Great spiritual teachers for thousands of years have known that "when the student is ready, the teacher will appear".  The teacher is always there.  One must have eyes to see.
And there is my conundrum.  After forty years of sinking wells, I hit water.  No matter how much I might want to, I CANNOT move the well.  I don't have the power, ability, or wisdom.  "Steve", my ego identity, would love to get rich finding a way to package it.

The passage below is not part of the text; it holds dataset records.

(* ===== verification/BinarySearch.v ===== *)
(** * Binary search

    [slice::binary_search_by] of the standard library of Rust, and lists of numbered
    entries with the newest first, on which the stake history and the slot hashes use it. *)

From Stdlib Require Import ZArith Lia.
From stdpp Require Import prelude gmap numbers sorting list.
From S2P Require Import Prelude.

(** [slice::binary_search_by]: the index of a match, or where it would be inserted. *)
Section BinarySearch.
Context {A : Type} (f : A -> comparison) (l : list A).

Fixpoint search_loop (fuel left right : nat) : nat + nat :=
  match fuel with
  | O => inr left
  | S fuel =>
      if (right <=? left)%nat then inr left
      else
        let mid := (left + (right - left) / 2)%nat in
        match l !! mid with
        | None => inr left
        | Some x =>
            match f x with
            | Lt => search_loop fuel (mid + 1) right
            | Gt => search_loop fuel left mid
            | Eq => inl mid
            end
        end
  end.
Definition binary_search_by : nat + nat := search_loop (S (length l)) 0 (length l).
End BinarySearch.

Section Search.
Context {A : Type} (f : A -> comparison) (l : list A).

(** Smaller elements first, then a match, then greater ones *)
Definition ordered_by : Prop :=
  forall i j x y, (i <= j)%nat -> l !! i = Some x -> l !! j = Some y ->
    (f x = Gt -> f y = Gt) /\ (f y = Lt -> f x = Lt).

Definition search_result (r : nat + nat) : Prop :=
  match r with
  | inl i => exists x, l !! i = Some x /\ f x = Eq
  | inr k => (k <= length l)%nat /\
      (forall i x, (i < k)%nat -> l !! i = Some x -> f x = Lt) /\
      (forall i x, (k <= i)%nat -> l !! i = Some x -> f x = Gt)
  end.

Lemma search_loop_result fuel left right :
  ordered_by -> (left <= right <= length l)%nat -> (right - left < fuel)%nat ->
  (forall i x, (i < left)%nat -> l !! i = Some x -> f x = Lt) ->
  (forall i x, (right <= i)%nat -> l !! i = Some x -> f x = Gt) ->
  search_result (search_loop f l fuel left right).
Proof.
  intros Ho. revert left right. induction fuel as [|fuel IH]; intros left right Hlr Hfuel Hl Hr; [lia|].
  cbn [search_loop]. destruct (Nat.leb_spec right left) as [Hle|Hlt].
  { cbn. split_and!; [lia|done|]. intros i x Hi. apply Hr. lia. }
  set (mid := (left + (right - left) / 2)%nat).
  assert (left <= mid < right)%nat as Hmid.
  { pose proof (Nat.div_lt (right - left) 2 ltac:(lia) ltac:(lia)). unfold mid. lia. }
  destruct (lookup_lt_is_Some_2 l mid ltac:(lia)) as [x Hx]. rewrite Hx.
  destruct (f x) eqn:Hf.
  - cbn. eauto.
  - apply IH; [lia|lia| |done]. intros i y Hi Hy.
    apply (Ho i mid y x ltac:(lia) Hy Hx). done.
  - apply IH; [lia|lia|done|]. intros i y Hi Hy.
    apply (Ho mid i x y ltac:(lia) Hx Hy). done.
Qed.

Lemma binary_search_result : ordered_by -> search_result (binary_search_by f l).
Proof.
  intros Ho. apply search_loop_result; [done|lia|lia|lia|].
  intros i x Hi Hx. apply lookup_lt_Some in Hx. lia.
Qed.

(** A match is one whether or not the list is in order. *)
Lemma search_loop_match fuel left right i :
  search_loop f l fuel left right = inl i -> exists x, l !! i = Some x /\ f x = Eq.
Proof.
  revert left right. induction fuel as [|fuel IH]; intros left right; [done|].
  cbn [search_loop]. destruct (right <=? left)%nat; [done|].
  set (mid := (left + (right - left) / 2)%nat). destruct (l !! mid) as [x|] eqn:Hx; [|done].
  destruct (f x) eqn:Hf; eauto. intros [= <-]. eauto.
Qed.
End Search.

(** ** Lists with the newest entry first *)

Section Newest.
Context {A : Type}.
Implicit Types (h : list (Z * A)).

(** Newest first, each number once *)
Definition newest_first (h : list (Z * A)) : Prop :=
  StronglySorted (fun a b => b.1 < a.1) h.

Lemma newest_first_lookup h i j a b :
  newest_first h -> (i < j)%nat -> h !! i = Some a -> h !! j = Some b -> b.1 < a.1.
Proof.
  intros Hs. revert i j. induction Hs as [|x h Hs IH Hx]; intros i j Hij Hi Hj; [done|].
  destruct j as [|j]; [lia|]. destruct i as [|i]; cbn in *; [|by eapply (IH i j); [lia|..]].
  injection Hi as <-. by apply (proj1 (Forall_lookup _ _) Hx j).
Qed.

Lemma newest_first_ordered n h :
  newest_first h -> ordered_by (fun probe => Z.compare n probe.1) h.
Proof.
  intros Hs i j x y Hij Hi Hj. destruct (decide (i = j)) as [->|]; [naive_solver|].
  pose proof (newest_first_lookup h i j x y Hs ltac:(lia) Hi Hj).
  rewrite !Z.compare_gt_iff, !Z.compare_lt_iff. lia.
Qed.

Lemma newest_first_nodup h : newest_first h -> NoDup h.*1.
Proof.
  induction 1 as [|x h Hs IH Hx]; cbn; [constructor|]. constructor; [|done].
  rewrite list_elem_of_fmap. intros (y & Hy & Hin).
  apply (proj1 (Forall_forall _ _) Hx) in Hin. lia.
Qed.

Definition newest_search (n : Z) (h : list (Z * A)) : nat + nat :=
  binary_search_by (fun probe => Z.compare n probe.1) h.

(** Where a number that is not in the list would go *)
Lemma newest_search_gap h x k :
  newest_first h -> newest_search x h = inr k ->
  (k <= length h)%nat /\ Forall (fun a => x < a.1) (take k h) /\
  Forall (fun a => a.1 < x) (drop k h).
Proof.
  intros Hs Hk. pose proof (binary_search_result _ _ (newest_first_ordered x h Hs)) as Hr.
  unfold newest_search in Hk. rewrite Hk in Hr. destruct Hr as (Hlen & Hlt & Hgt).
  split_and!; [done| |]; apply Forall_lookup; intros i a Hi.
  - apply lookup_take_Some in Hi as [Hi Hik]. apply Z.compare_lt_iff. by eapply Hlt.
  - rewrite lookup_drop in Hi. apply Z.compare_gt_iff. eapply Hgt; [|done]. lia.
Qed.

Lemma newest_first_app h1 h2 :
  newest_first (h1 ++ h2) <->
  (forall a b, a ∈ h1 -> b ∈ h2 -> b.1 < a.1) /\ newest_first h1 /\ newest_first h2.
Proof. apply StronglySorted_app. Qed.

Lemma newest_first_cons a h :
  newest_first (a :: h) <-> Forall (fun b => b.1 < a.1) h /\ newest_first h.
Proof.
  split; [intros H; apply StronglySorted_inv in H; naive_solver|]. intros []. by constructor.
Qed.
End Newest.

But packaging it, making it "safe", "moves the well", don't you see?  I literally cannot do that, no matter how much I want, no matter how good or greedy my intentions.  All I can do is serve those who are ready to come to the well.  It ain't my water.  It ain't my bucket.  But I can help teach them to turn the handle and bring the water up.  That's all I can do, and I want to learn how to do that to the best of my ability.
The "Be Breathed" technique must be combined with some other activity to take it through more of the ranges of motion, otherwise, the pain and fear encoded in the body will prevent learning the technique properly.  As originally taught, it was a fairly athletic expression which I have simplified. Yoga and Tai Chi are two examples of other movement systems that would suffice.  However, both of them are FAR more difficult to teach than the Tibetans, so until and unless I find something better and simpler, I'm stuck with them.  This is the minimum to achieve the effect of breaking up the psycho-emotional "armor" and allowing the student to begin to process it. 
Which opens another question: what does the student do with the emotions as they arise?  The Tibetans answer that question: by adding only one or two reps per week, most people will be able to process it unconsciously, gradually.  You could add a dream diary, meditation, or psychological counseling and speed up the process.
So for the people you're talking about, the 1% who are really severely damaged, the physical techniques would have to be the same, but the additionof a dream diary and meditation techniques might make it easier to stomach.  Beyond that, no one has EVER been able to create an "off the rack" product or technique to help those in such severe circumstances.  I haven't ego enough to believe I'll be the first.